One way you might be able to tell is to compare part numbers for the base from each model. If Bosch used the same base they would most likely have the same part number.


----------



## Djuka (Apr 22, 2018)

Cherryville Chuck said:


> One way you might be able to tell is to compare part numbers for the base from each model. If Bosch used the same base they would most likely have the same part number.


Very logical approach, i'll try that.
Thanks!
Andrei


----------



## Job and Knock (Dec 18, 2016)

Djuka said:


> Have located a person selling a second-hand POF 50 with complete plunge base- would that be a compatible base for the POF 52?


Yes.
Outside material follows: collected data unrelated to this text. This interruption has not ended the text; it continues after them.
Lemma opening_line_as_continuation_witness :
  _extract_conflicts FIXED_POSITIONS opening_line sample_record false
  = _extract_conflicts FIXED_POSITIONS (drop 2 opening_line) sample_record true.
Proof. apply opening_line_as_continuation. simpl. lia. Defined.

Lemma calibrate_raises_iff_lone_monday_witness :
  _calibrate_day_columns MasterScheduleParser_init lone_monday_page = Raise IndexError
  ↔ IndexError = IndexError ∧
    ∃ pos, find_day_positions (extract_words lone_monday_page 3) = [("Monday", pos)].
Proof. apply calibrate_raises_iff_lone_monday. reflexivity. Defined.

Lemma calibrate_once_witness :
  length (DAY_COLUMNS calibrated_parser) = 5%nat ∧
  heap calibrated_parser = heap MasterScheduleParser_init ∧
  classes calibrated_parser = classes MasterScheduleParser_init ∧
  ∀ page', _calibrate_day_columns calibrated_parser page' = Ok calibrated_parser.
Proof.
  apply (calibrate_once MasterScheduleParser_init calibrated_parser first_page).
  - reflexivity.
  - reflexivity.
Defined.

Lemma calibrate_no_headers_fixed_witness :
  _calibrate_day_columns MasterScheduleParser_init second_page
  = Ok {| heap := []; classes := []; DAY_COLUMNS := FIXED_POSITIONS |}.
Proof.
  apply (calibrate_no_headers_fixed MasterScheduleParser_init second_page).
  - reflexivity.
  - simpl. repeat constructor.
Defined.

Lemma interpolation_evenly_spaced_witness :
  Forall2 Qeq
    (place_day [150%Q] ("Friday", 550%Q))
    ([150%Q]
       ++ evenly_spaced 150 ((550 - 150) / (inject_Z (Z.of_nat (4 - 1)) + 1))
                        (S (4 - 1))).
Proof.
  apply (interpolation_evenly_spaced [150%Q] "Friday" 550 150 4).
  - reflexivity.
  - reflexivity.
  - simpl. lia.
Defined.

Lemma backward_extrapolation_from_150_witness :
  Forall2 Qeq
    (place_day [] ("Wednesday", 400%Q))
    (150%Q :: evenly_spaced 150 ((400 - 150) / inject_Z (Z.of_nat 2)) 2).
Proof.
  apply backward_extrapolation_from_150.
  - reflexivity.
  - lia.
Defined.

Lemma forward_extrapolation_constant_step_witness :
  ∃ l', fill_remaining 5 ([] ++ [150%Q; 250%Q]) = Ok l' ∧
        Forall2 Qeq l'
          (([] ++ [150%Q; 250%Q])
             ++ evenly_spaced 250 (250 - 150)
                              (5 - length ([] ++ [150%Q; 250%Q]))).
Proof. apply forward_extrapolation_constant_step. simpl. lia. Defined.

Lemma parse_returns_validated_records_witness :
  NoDup (map fst scenario_result) ∧
  Forall (fun '(cid, record) =>
            class_id record = cid ∧ well_formed record ∧ validate record = Ok tt)
         scenario_result.
Proof.
  apply (parse_returns_validated_records [scenario_page]).
  vm_compute. reflexivity.
Defined.

(** ** The command line *)

Lemma parse_records_well_formed (pages : list Page)
    (result : list (string * ClassInfo)) :
  parse pages = Ok result →
  Forall (fun entry => class_id (snd entry) = fst entry ∧ well_formed (snd entry))
         result.
Proof.
  unfold parse. intros (self & Hpages & (u & _ & Hresult)%bind_Ok)%bind_Ok.
  assert (parser_inv self) as (_ & Hcons & Hheap & _).
  { revert Hpages. apply (for_each_preserves parser_inv).
    - intros s page s' Hs (s1 & Hcal & Hpage)%bind_Ok.
      eapply process_page_parser_inv; [|done].
      destruct (is_empty (DAY_COLUMNS s)); [|by injection Hcal as <-].
      by eapply calibrate_parser_inv.
    - split; [constructor|]. split; [by intros ?? ?%elem_of_nil|].
      split; [constructor|simpl; lia]. }
  apply result_loop_inv in Hresult as (rest & -> & _ & Hall). simpl.
  apply Forall_forall. intros [cid r] Hin. simpl.
  destruct (Hall cid r Hin) as (ref & Hentry & Hr).
  destruct (Hcons cid ref Hentry) as (x & Hx & Hid).
  assert (x = r) as -> by congruence. split; [done|].
  rewrite Forall_forall in Hheap. eapply Hheap. by eapply list_elem_of_lookup_2.
Qed.

Lemma serialize_well_formed (records : list ClassInfo) (acc : list ClassDict) :
  Forall well_formed records →
  for_each (fun result class_info =>
              d ← to_dict class_info;
              Ok (result ++ [d]))
           records acc
  = Ok (acc ++ map (fun r => {| classNumber := class_id r; grade := grade_level r;
                                defaultConflicts := conflicts_by_day r;
                                active := true |}) records).
Proof.
  intros Hwf. revert acc. induction Hwf as [|r records Hr _ IH]; intros acc; simpl.
  - by rewrite app_nil_r.
  - rewrite (to_dict_well_formed r Hr). simpl. rewrite IH. by rewrite <-app_assoc.
Qed.

(** After a successful [parse], serialization cannot fail: [main] exits
    with 0 and prints one entry per record, in the order of the mapping,
    whose [classNumber] is the record's key, whose [grade] is its grade
    and whose [defaultConflicts] are its conflicts day by day. *)
Theorem main_prints_every_record (pages : list Page)
    (classes : list (string * ClassInfo)) :
  parse pages = Ok classes →
  main pages
  = (0, Some (map (fun entry =>
                     {| classNumber := fst entry;
                        grade := grade_level (snd entry);
                        defaultConflicts := conflicts_by_day (snd entry);
                        active := true |})
                  classes)).
Proof.
  intros Hparse. pose proof (parse_records_well_formed _ _ Hparse) as Hrecords.
  unfold main, main_result. rewrite Hparse. simpl.
  rewrite serialize_well_formed.
  - simpl. do 2 f_equal. unfold dict_values. rewrite map_map.
    apply map_ext_Forall. eapply Forall_impl; [done|].
    intros [cid r] [Hid _]. simpl in *. by rewrite Hid.
  - unfold dict_values. apply Forall_map. eapply Forall_impl; [done|].
    by intros [cid r] [_ ?].
Qed.

(** [main] exits with 0 exactly when [parse] returns, and with 1 when
    [parse] raises; it never exits with another code. *)
Theorem main_exit_code (pages : list Page) :
  (fst (main pages) = 0 ↔ ∃ classes, parse pages = Ok classes) ∧
  (fst (main pages) = 1 ↔ ∃ e, parse pages = Raise e).
Proof.
  destruct (parse pages) as [classes|e] eqn:Hparse.
  - pose proof (parse_records_well_formed _ _ Hparse) as Hrecords.
    unfold main, main_result. rewrite Hparse. simpl.
    rewrite serialize_well_formed.
    + simpl. split; split; try done; [by eexists|by intros [? ?]].
    + unfold dict_values. apply Forall_map. eapply Forall_impl; [done|].
      by intros [cid r] [_ ?].
  - unfold main, main_result. rewrite Hparse. simpl.
    split; split; try done; [by intros [? ?]|by eexists].
Qed.

Lemma main_prints_every_record_witness :
  main [scenario_page]
  = (0, Some (map (fun entry =>
                     {| classNumber := fst entry;
                        grade := grade_level (snd entry);
                        defaultConflicts := conflicts_by_day (snd entry);
                        active := true |})
                  scenario_result)).
Proof.
  apply (main_prints_every_record [scenario_page]).
  vm_compute. reflexivity.
Defined.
The POF52 was an updated version of the POF50 with a different collet, etc. There was also an "industrial" version (a "blue" one) called the GOF600 and later on there was a compatible laminate trimmer, the original GKF600 (sold in the USA as the model 1608 and 1609). All these tools have one very useful feature in common - the bottom of the motor has a 43mm "neck", the same diameter as most European-made drills. What that means is that the motors and bases are interchangeable. It also means that you can mount the motor in many drill presses and used with a home-made base and fence to make an overhead router table.


----------



## Job and Knock (Dec 18, 2016)

Just to add a thought to my earlier post - there are several non-Bosch routers which have that 43mm "neck", e.g Hitachi FM8, Kress, Metabo OFe738, etc. So the OP has a few options (see also the Trend compatibility guide)


----------



## Djuka (Apr 22, 2018)

Job and Knock said:


> Just to add a thought to my earlier post - there are several non-Bosch routers which have that 43mm "neck", e.g Hitachi FM8, Kress, Metabo OFe738, etc. So the OP has a few options (see also the Trend compatibility guide)


Thanks a ton! Very useful info. Gives me something to work with.


----------



## Job and Knock (Dec 18, 2016)

Another maybe - Black & Decker once did a basic plunge router called the BD66 over here. They were a bit plasticky, especially the base, but they too had a 43mm "neck". You sometimes see them at car boot sales (our equivalent to yard sales over here in the UK, I suppose) for a few pounds


----------